TASK DETAILS » From the data that follows, print exactly the lines starting at the one containing "(cp_remoteStats q) (cp_status" and ending at the one containing "[MemcpyToDevice (base +"; include both of them and nothing more.

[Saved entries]
▶

(** The call up to the copies, with what the kernel is given. *)
Lemma compat_run c rt q s k E L : let R := hc_rankSize (commArgs_ c) in let l := compat_at R s k L in let base := cp_workspace q in
  compat_call c rt q -> 0 < E <= 1048512 -> admissible R s k E (MakeMoonEpCompatConfig R s k E) ->
  BuildPlanWorkspaceLayout R s k E (MakeMoonEpCompatConfig R s k E) = Some L -> cl_totalBytes l <= cp_bytes q -> base + cl_totalBytes l <= UINT64_MAX ->
  exists ka,
    TileXRMoonEpPlannerV2 rt (cp_topk q) (cp_tokens q) (Some c) s k E base (cp_bytes q) (cp_dst q) (cp_cuSeqlens q) (cp_expertsToCopy q)
      (cp_remoteStats q) (cp_status q) (cp_wait q) (cp_stream q) =
    Some (TILEXR_SUCCESS, Some {| commArgs_ := commArgs_ c; commArgsPtr_ := commArgsPtr_ c; magic_ := magic_ c + 2 |},
      [MemcpyToDevice (base + cl_globalRankIdsOffset l) (compat_rank_id (hc_localRankSize (commArgs_ c)) <$> seqZ 0 R); LaunchKernel ka;
       MemcpyAsync (cp_expertsToCopy q) (base + offset (l_remoteExpertSet (local L))) (E * 4); MemcpyAsync (cp_status q) (base + cl_statusOffset l) 4]) /\
    ka_globalRankIds ka = base + cl_globalRankIdsOffset l /\ ka_status ka = base + cl_statusOffset l /\ ka_localWorkspace ka = base /\
    ka_metaWorkspace ka = base + cl_registeredMetaOffset l /\ ka_epoch ka = magic_ c /\ ka_magic ka = magic_ c + 1 /\ ka_rank ka = hc_rank (commArgs_ c) /\ ka_rankSize ka = R.
Proof.
  intros R l base H HE Had HL Hsz Hw. pose proof (compat_prepared c rt q s k E L H HE Had HL Hw) as Hprep.
  pose proof (compat_addresses c rt q s k E L H Had HL Hw) as Hall. fold R l in Hprep, Hall. cbv zeta in Hprep, Hall. 
  rewrite !Forall_cons in Hall. destruct Hall as ((_ & _ & U0 & _) & (_ & _ & U1 & _) & (_ & _ & U2 & _) & (_ & _ & U3 & _) & (_ & _ & U4 & _) & (_ & _ & U5 & _) & (_ & _ & U6 & _) & _).
  pose proof (cc_tables _ _ _ H) as Ht. rewrite !Forall_cons in Ht. destruct Ht as ((T1 & _) & (T2 & _) & (T3 & _) & (T4 & _) & (T5 & _) & (T6 & _) & _).
  destruct (cc_numbers _ _ _ H) as (N1 & N2 & N3), (cc_workspace _ _ _ H) as [Hw0 Hw1], (cc_magic _ _ _ H) as [M1 M2], (cc_servers _ _ _ H) as [V1 V2], (cc_runtime _ _ _ H) as (Q1 & Q2 & Q3 & Q4).
  fold R in V2. destruct (compat_remote R s k E L Had HL) as (Rb & R0 & R1). cbv zeta in *. destruct (cc_ranks _ _ _ H) as [HR Hrk]. fold R in HR, Hrk. subst base.
  destruct (compat_totals R s k E L Had HL) as (B1 & _ & B2 & _). destruct (compat_steps R s k E L Had HL) as (S1 & S2 & S3 & S4 & S5 & S6 & S7 & _ & _ & _ & _ & S12 & S13). cbv zeta in *.
  assert (l_totalBytes (local L) <= cl_totalBytes l) as Hlt by (unfold l, compat_at; cbn [cl_totalBytes]; lia).
  unfold TileXRMoonEpPlannerV2. change kPlanWorkspaceAlignment with 64. case_if; [exfalso; b2p; lia|]. rewrite (compat_comm _ _ _ H). fold R. rewrite (compat_layout_eq R s k E L Had HL). fold l.
  rewrite (proj2 (Z.ltb_ge _ _)) by done. case_if; [exfalso; b2p; lia|]. cbn [TileXRCommNextMagic NextMagic]. cbv zeta. change (negb (TILEXR_SUCCESS =? TILEXR_SUCCESS)) with false. cbv iota.
  match goal with |- context [PreparePlanLaunchContext _ ?a] => change a with (compat_arguments q (commArgs_ c) s k E (magic_ c) l) end.
  rewrite (Hprep {| commArgs_ := commArgs_ c; commArgsPtr_ := commArgsPtr_ c; magic_ := i64 (magic_ c + 1) |} eq_refl eq_refl).
  unfold compat_launch. rewrite Q3. change (negb (0 =? 0)) with false. cbv iota zeta. unfold LaunchPlanKernel. cbn [TileXRCommNextMagic NextMagic magic_ commArgs_ commArgsPtr_].
  change (negb (TILEXR_SUCCESS =? TILEXR_SUCCESS)) with false. cbv iota. cbn [compat_arguments ha_plan ha_config ha_globalRankIds deref mbind option_bind].
  unfold LaunchRegisteredMoonEpKernel. rewrite Q1, Q2. change (negb (0 =? TILEXR_SUCCESS)) with false. change (negb (0 =? 0)) with false. cbv iota. cbn [mbind option_bind].
  change (negb (TILEXR_SUCCESS =? TILEXR_SUCCESS)) with false. cbv iota. rewrite !Q4. change (negb (0 =? 0)) with false. cbv iota. cbn [app compat_plan d_status].
  change (cl_optimized l) with L. rewrite Rb. unfold sizeof_int32. rewrite (u64_small (cp_workspace q + offset _)) by (unfold UINT64_MAX in *; lia).
  rewrite (i64_small (magic_ c + 1)), (i64_small (magic_ c + 1 + 1)), U2, U6 by lia. replace (magic_ c + 1 + 1) with (magic_ c + 2) by lia.
  eexists. split; [reflexivity|]. cbn [ka_globalRankIds ka_status ka_localWorkspace ka_metaWorkspace ka_epoch ka_magic ka_rank ka_rankSize hx_rank hx_callHeader h_rankSize FillHeader d_epoch ha_localWorkspace ha_registeredMetaWorkspace].
  cbn [compat_arguments ha_localWorkspace ha_registeredMetaWorkspace compat_plan d_epoch]. change (cl_localWorkspaceOffset l) with 0. rewrite U0, U1, Z.add_0_r.
  rewrite (u64_small (magic_ c)) by (unfold INT64_MAX in *; lia). done.
Qed.
(** * Multiplayer snake server: the authoritative game-state engine

    A shallow embedding of [server.py]: the [Snake] and [Server] objects,
    the per-connection command handler [handle_client], the physics step
    [game_tick] with [spawn_food], and [broadcast_frame].

    Python integers are [Z]; tuples [(x, y)] are pairs; [list]s are lists;
    the insertion-ordered [dict]s [snakes], [writers] and [players] are
    association lists with unique keys, in insertion order; the [set]
    [food] is a [gset].  Exceptions are the [Raise] results of a small
    error monad; the [random] module is a stream of raw draws. *)

From Stdlib Require Import Ascii.
From stdpp Require Import base option list strings gmap.

Local Open Scope Z_scope.
#[local] Set Warnings "-clear-no-such-hyp".

(** ** Configuration *)

Definition WIDTH : Z := 30.
Definition HEIGHT : Z := 15.

Definition pos : Type := Z * Z.

(** ** Insertion-ordered dictionaries *)

Module Dict.
Section dict.
Context {K V : Type} `{EqDecision K}.

Definition t : Type := list (K * V).

Definition keys (d : t) : list K := d.*1.
Definition values (d : t) : list V := d.*2.

(** [d.get(k)] *)
Fixpoint get (k : K) (d : t) : option V :=
  match d with
  | [] => None
  | (k', v) :: d' => if decide (k' = k) then Some v else get k d'
  end.

(** [k in d] *)
Definition mem (k : K) (d : t) : bool := bool_decide (is_Some (get k d)).

(** [d[k] = v]: an existing key keeps its place, a new one goes last. *)
Fixpoint set (k : K) (v : V) (d : t) : t :=
  match d with
  | [] => [(k, v)]
  | (k', v') :: d' =>
      if decide (k' = k) then (k, v) :: d' else (k', v') :: set k v d'
  end.

(** In-place mutation of the object stored under [k]. *)
Fixpoint alter (f : V → V) (k : K) (d : t) : t :=
  match d with
  | [] => []
  | (k', v) :: d' =>
      if decide (k' = k) then (k', f v) :: d' else (k', v) :: alter f k d'
  end.

(** [del d[k]] *)
Fixpoint del (k : K) (d : t) : t :=
  match d with
  | [] => []
  | (k', v) :: d' => if decide (k' = k) then d' else (k', v) :: del k d'
  end.
End dict.
Global Arguments t : clear implicits.
End Dict.

(** ** Exceptions *)

(** [Exhausted] is not a Python exception: it marks a run that used up the
    supplied random draws while [spawn_food] was still searching. *)
Inductive exn : Type :=
  | KeyError | IndexError | AttributeError | TypeError | Exhausted.

Inductive res (A : Type) : Type :=
  | Ok (a : A)
  | Raise (e : exn).
Global Arguments Ok {A} a.
Global Arguments Raise {A} e.

Global Instance res_ret : MRet res := fun A a => Ok a.
Global Instance res_bind : MBind res := fun A B f m =>
  match m with
  | Ok a => f a
  | Raise e => Raise e
  end.

Definition of_option {A} (e : exn) (o : option A) : res A :=
  match o with
  | Some a => Ok a
  | None => Raise e
  end.

Definition is_Ok {A} (r : res A) : Prop := ∃ a, r = Ok a.

(** ** Directions *)

Definition DIRS : Dict.t string pos :=
  [("U", (0, -1)); ("D", (0, 1)); ("L", (-1, 0)); ("R", (1, 0))]%string.
(** * py3status module [xrandr_rotate]: a shallow embedding and its properties

    The module [src/py3status/modules/xrandr_rotate.py] is a small stateful
    widget: the class [Py3status] keeps one mutable field, [displayed], and
    talks to the [xrandr] command-line tool through a shell.

    The embedding follows the Python text method by method, as Python 3
    runs it.
    - Python [str] values are [string]; every character is read as a code
      point below 256. What a command prints is a value that is either
      text, when it decodes, or the bytes printed, when it does not: the
      module swallows the decoding error and goes on with the bytes.
    - The two dictionaries handed over by the host ([event], [i3s_config])
      are finite maps with string keys; a missing key raises [KeyError].
    - The instance is a record holding [displayed]; the shell is an oracle
      [popen] acting on an abstract outside world, and every command that
      [_call] starts is appended to a trace, so that the effects of a
      method are visible in its final state. A command line with a NUL
      character is refused before anything is started; every other
      command line is taken to start and to come to an end.
    - Python exceptions are an explicit outcome; a raised exception leaves
      the assignments made before it in place, as in Python. *)

From Stdlib Require Import ZArith String Ascii List Bool Lia.
From stdpp Require Import base strings gmap list.

Local Open Scope Z_scope.

(** ** The Python built-ins the module relies on *)

Module Py.

(** [str.isspace] on code points below 256: TAB..CR, FS..US, SPACE, NEL
    and NBSP. This is the set that [strip()] and [split()] use when they
    are called without an argument. *)
Definition isspace (c : ascii) : bool :=
  let n := nat_of_ascii c in
  (Nat.leb 9 n && Nat.leb n 13) || (Nat.leb 28 n && Nat.leb n 32)
  || Nat.eqb n 133 || Nat.eqb n 160.

Fixpoint lstrip (s : string) : string :=
  match s with
  | EmptyString => EmptyString
  | String c s' => if isspace c then lstrip s' else s
  end.

Definition rstrip (s : string) : string :=
  String.rev (lstrip (String.rev s)).

(** [s.strip()] *)
Definition strip (s : string) : string := rstrip (lstrip s).

(** [s.split()]: the maximal runs of non-space characters, in order.
    [cur] is the run being read, most recent character first. *)
Fixpoint split_go (cur : list ascii) (s : string) : list string :=
  let flush := match cur with
               | [] => []
               | _ => [string_of_list_ascii (List.rev cur)]
               end in
  match s with
  | EmptyString => flush
  | String c s' =>
      if isspace c then flush ++ split_go [] s'
      else split_go (c :: cur) s'
  end.

Definition split (s : string) : list string := split_go [] s.

(** [s.startswith(p)] *)
Fixpoint startswith (s p : string) {struct p} : bool :=
  match p, s with
  | EmptyString, _ => true
  | String a p', String b s' => Ascii.eqb a b && startswith s' p'
  | String _ _, EmptyString => false
  end.

(** [x in l] for a list of strings. *)
Definition contains (l : list string) (x : string) : bool :=
  existsb (String.eqb x) l.

(** Truth value of a string: only [''] is false. *)
Definition truthy (s : string) : bool := negb (String.eqb s "").

(** Truth value of a value that is [None] or a string. *)
Definition truthy_opt (o : option string) : bool :=
  match o with
  | Some s => truthy s
  | None => false
  end.

(** The exceptions that can leave the module's methods. *)
Inductive exn : Type :=
| IndexError
| KeyError (key : string)
| ValueError
| TypeError.

Inductive outcome (A : Type) : Type :=
| Ok (a : A)
| Raise (e : exn).
Arguments Ok {A} a.
Arguments Raise {A} e.

(** What a command printed, after the decoding attempt: text, or the bytes
    themselves when they do not decode. *)
Inductive value : Type :=
| Str (s : string)
| Bytes (b : string).

(** [bytes.isspace]: TAB..CR and SPACE only. *)
Definition isspace_bytes (c : ascii) : bool :=
  let n := nat_of_ascii c in
  (Nat.leb 9 n && Nat.leb n 13) || Nat.eqb n 32.

Fixpoint lstrip_bytes (b : string) : string :=
  match b with
  | EmptyString => EmptyString
  | String c b' => if isspace_bytes c then lstrip_bytes b' else b
  end.

Definition rstrip_bytes (b : string) : string :=
  String.rev (lstrip_bytes (String.rev b)).

Definition strip_bytes (b : string) : string := rstrip_bytes (lstrip_bytes b).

◀

SOLUTION FOR THIS TASK »
      (cp_remoteStats q) (cp_status q) (cp_wait q) (cp_stream q) =
    Some (TILEXR_SUCCESS, Some {| commArgs_ := commArgs_ c; commArgsPtr_ := commArgsPtr_ c; magic_ := magic_ c + 2 |},
      [MemcpyToDevice (base + cl_globalRankIdsOffset l) (compat_rank_id (hc_localRankSize (commArgs_ c)) <$> seqZ 0 R); LaunchKernel ka;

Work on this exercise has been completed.